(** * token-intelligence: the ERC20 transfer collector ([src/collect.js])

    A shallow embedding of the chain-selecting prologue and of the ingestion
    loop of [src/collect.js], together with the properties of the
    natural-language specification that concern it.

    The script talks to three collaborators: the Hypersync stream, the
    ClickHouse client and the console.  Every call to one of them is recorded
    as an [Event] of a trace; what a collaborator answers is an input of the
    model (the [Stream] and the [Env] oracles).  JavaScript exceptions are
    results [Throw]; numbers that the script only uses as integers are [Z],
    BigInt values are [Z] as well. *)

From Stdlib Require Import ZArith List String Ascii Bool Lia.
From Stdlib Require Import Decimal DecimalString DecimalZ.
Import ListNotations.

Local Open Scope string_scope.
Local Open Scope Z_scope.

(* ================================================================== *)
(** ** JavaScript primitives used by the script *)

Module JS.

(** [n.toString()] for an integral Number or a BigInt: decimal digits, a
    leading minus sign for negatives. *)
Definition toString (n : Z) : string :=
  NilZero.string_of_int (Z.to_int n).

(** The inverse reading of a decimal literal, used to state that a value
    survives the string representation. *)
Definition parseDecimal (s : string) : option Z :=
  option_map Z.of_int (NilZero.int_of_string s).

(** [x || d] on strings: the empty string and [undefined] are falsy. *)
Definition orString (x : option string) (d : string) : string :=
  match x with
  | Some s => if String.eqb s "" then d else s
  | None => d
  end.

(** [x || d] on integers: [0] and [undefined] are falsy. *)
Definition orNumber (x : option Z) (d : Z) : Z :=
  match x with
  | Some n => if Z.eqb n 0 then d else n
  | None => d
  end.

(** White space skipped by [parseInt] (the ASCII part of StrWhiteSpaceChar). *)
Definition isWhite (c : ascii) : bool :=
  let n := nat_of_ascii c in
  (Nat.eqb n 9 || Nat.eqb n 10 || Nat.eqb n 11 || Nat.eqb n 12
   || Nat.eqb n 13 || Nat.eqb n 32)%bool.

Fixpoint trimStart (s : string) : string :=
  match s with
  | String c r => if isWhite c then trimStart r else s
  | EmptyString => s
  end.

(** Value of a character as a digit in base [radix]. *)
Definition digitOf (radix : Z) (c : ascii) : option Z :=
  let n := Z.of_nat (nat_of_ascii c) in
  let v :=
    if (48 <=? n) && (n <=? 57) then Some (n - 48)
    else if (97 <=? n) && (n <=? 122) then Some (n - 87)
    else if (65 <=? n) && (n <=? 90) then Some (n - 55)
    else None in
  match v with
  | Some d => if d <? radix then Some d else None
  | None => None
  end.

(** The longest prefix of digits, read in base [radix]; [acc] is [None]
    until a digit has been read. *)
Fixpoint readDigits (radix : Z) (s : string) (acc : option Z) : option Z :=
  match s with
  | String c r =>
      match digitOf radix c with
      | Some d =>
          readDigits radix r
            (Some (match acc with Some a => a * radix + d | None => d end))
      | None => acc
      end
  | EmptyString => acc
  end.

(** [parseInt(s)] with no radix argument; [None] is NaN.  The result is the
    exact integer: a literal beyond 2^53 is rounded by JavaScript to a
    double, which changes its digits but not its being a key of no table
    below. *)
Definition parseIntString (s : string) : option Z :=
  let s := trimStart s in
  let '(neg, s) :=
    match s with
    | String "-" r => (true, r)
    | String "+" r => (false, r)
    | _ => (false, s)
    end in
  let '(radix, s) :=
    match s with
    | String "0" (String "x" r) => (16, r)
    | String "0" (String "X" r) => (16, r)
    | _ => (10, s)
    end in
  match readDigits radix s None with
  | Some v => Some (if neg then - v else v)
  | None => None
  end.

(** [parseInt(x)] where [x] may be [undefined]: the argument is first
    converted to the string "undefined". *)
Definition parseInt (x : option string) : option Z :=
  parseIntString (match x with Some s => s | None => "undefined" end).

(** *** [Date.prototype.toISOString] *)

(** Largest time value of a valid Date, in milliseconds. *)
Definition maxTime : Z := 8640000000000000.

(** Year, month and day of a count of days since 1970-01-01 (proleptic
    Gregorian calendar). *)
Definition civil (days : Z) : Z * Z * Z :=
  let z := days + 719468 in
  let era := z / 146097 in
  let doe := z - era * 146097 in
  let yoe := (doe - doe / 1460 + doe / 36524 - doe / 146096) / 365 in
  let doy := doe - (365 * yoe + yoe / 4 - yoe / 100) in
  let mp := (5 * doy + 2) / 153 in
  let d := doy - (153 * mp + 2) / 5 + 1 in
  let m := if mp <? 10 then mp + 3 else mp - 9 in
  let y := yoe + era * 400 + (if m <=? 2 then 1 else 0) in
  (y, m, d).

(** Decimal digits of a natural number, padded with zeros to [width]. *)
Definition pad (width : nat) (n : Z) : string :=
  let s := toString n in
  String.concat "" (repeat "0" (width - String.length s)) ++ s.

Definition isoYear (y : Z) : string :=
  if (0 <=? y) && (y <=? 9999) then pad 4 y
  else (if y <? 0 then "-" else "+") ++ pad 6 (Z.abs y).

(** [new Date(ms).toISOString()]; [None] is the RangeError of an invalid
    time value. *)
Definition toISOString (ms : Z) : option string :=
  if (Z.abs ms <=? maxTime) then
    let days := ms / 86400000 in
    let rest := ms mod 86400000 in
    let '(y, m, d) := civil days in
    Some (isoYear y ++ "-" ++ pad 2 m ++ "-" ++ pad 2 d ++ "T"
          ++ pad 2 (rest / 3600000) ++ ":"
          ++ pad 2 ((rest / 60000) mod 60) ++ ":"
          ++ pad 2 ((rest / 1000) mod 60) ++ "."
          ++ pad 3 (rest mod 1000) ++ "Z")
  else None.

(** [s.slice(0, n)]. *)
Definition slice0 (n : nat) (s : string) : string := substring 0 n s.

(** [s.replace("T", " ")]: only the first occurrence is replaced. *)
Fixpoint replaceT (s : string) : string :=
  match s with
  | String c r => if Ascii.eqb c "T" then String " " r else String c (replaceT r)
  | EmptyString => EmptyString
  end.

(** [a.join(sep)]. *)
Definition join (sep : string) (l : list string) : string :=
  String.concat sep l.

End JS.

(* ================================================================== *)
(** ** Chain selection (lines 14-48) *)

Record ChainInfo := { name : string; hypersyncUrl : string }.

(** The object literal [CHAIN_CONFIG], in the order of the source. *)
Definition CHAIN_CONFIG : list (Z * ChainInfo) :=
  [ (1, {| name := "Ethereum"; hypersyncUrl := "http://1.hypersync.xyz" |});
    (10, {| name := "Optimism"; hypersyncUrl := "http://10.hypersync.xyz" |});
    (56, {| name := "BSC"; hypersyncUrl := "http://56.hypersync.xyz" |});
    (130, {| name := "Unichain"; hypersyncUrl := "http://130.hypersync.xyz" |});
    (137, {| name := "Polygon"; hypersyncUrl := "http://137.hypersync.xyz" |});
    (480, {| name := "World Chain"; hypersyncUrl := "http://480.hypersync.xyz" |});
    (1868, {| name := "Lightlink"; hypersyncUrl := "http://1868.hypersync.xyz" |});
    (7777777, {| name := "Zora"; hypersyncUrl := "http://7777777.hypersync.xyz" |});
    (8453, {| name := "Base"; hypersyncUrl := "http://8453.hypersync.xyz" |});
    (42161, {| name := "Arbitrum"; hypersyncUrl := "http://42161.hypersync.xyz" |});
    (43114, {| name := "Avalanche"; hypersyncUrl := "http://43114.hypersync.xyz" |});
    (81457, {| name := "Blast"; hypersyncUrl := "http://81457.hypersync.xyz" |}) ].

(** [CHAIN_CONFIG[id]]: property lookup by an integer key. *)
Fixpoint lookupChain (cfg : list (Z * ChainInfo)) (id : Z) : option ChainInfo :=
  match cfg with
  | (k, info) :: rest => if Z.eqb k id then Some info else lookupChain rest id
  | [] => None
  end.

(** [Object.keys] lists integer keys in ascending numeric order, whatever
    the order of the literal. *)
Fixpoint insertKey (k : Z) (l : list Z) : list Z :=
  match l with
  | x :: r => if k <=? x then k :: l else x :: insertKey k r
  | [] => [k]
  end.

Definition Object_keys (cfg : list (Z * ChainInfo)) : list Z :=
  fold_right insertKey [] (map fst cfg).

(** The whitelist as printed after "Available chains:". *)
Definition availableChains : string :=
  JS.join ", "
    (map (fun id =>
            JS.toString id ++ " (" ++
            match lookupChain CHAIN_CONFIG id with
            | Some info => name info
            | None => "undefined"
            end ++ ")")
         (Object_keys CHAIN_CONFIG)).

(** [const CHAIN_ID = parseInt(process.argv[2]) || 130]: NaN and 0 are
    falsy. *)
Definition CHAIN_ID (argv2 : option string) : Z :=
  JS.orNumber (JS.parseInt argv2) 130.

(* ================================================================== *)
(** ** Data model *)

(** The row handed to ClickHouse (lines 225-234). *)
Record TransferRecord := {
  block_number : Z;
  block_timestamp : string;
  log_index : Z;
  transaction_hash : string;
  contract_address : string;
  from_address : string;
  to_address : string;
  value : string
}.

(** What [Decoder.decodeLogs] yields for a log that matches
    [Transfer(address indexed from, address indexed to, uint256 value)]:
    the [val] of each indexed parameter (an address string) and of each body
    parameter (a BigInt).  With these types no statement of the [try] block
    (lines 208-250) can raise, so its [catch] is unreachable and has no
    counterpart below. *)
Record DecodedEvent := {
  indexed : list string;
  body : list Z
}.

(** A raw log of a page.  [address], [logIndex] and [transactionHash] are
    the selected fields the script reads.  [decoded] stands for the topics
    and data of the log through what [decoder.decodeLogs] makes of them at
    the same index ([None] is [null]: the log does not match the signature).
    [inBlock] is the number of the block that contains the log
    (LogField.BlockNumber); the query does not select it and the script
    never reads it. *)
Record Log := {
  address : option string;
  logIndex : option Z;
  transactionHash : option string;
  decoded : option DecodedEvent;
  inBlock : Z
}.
◆ ◆ ◆ ◆
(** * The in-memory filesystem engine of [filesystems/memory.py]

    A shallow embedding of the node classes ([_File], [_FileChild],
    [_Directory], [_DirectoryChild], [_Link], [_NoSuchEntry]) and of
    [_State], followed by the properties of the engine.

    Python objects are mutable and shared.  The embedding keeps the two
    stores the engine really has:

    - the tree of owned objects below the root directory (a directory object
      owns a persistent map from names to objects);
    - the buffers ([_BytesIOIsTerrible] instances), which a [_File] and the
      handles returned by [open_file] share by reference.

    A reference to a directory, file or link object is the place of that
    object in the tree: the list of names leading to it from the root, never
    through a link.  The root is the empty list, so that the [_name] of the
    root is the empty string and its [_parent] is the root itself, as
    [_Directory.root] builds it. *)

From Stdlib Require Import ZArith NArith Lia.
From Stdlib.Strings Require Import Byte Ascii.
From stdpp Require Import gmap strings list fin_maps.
◆ ◆ ◆ ◆
**TO DO:** Tally the lines in this material that hold the word "properties", then reply with only the number.

**PROBLEM SOLUTION:** 2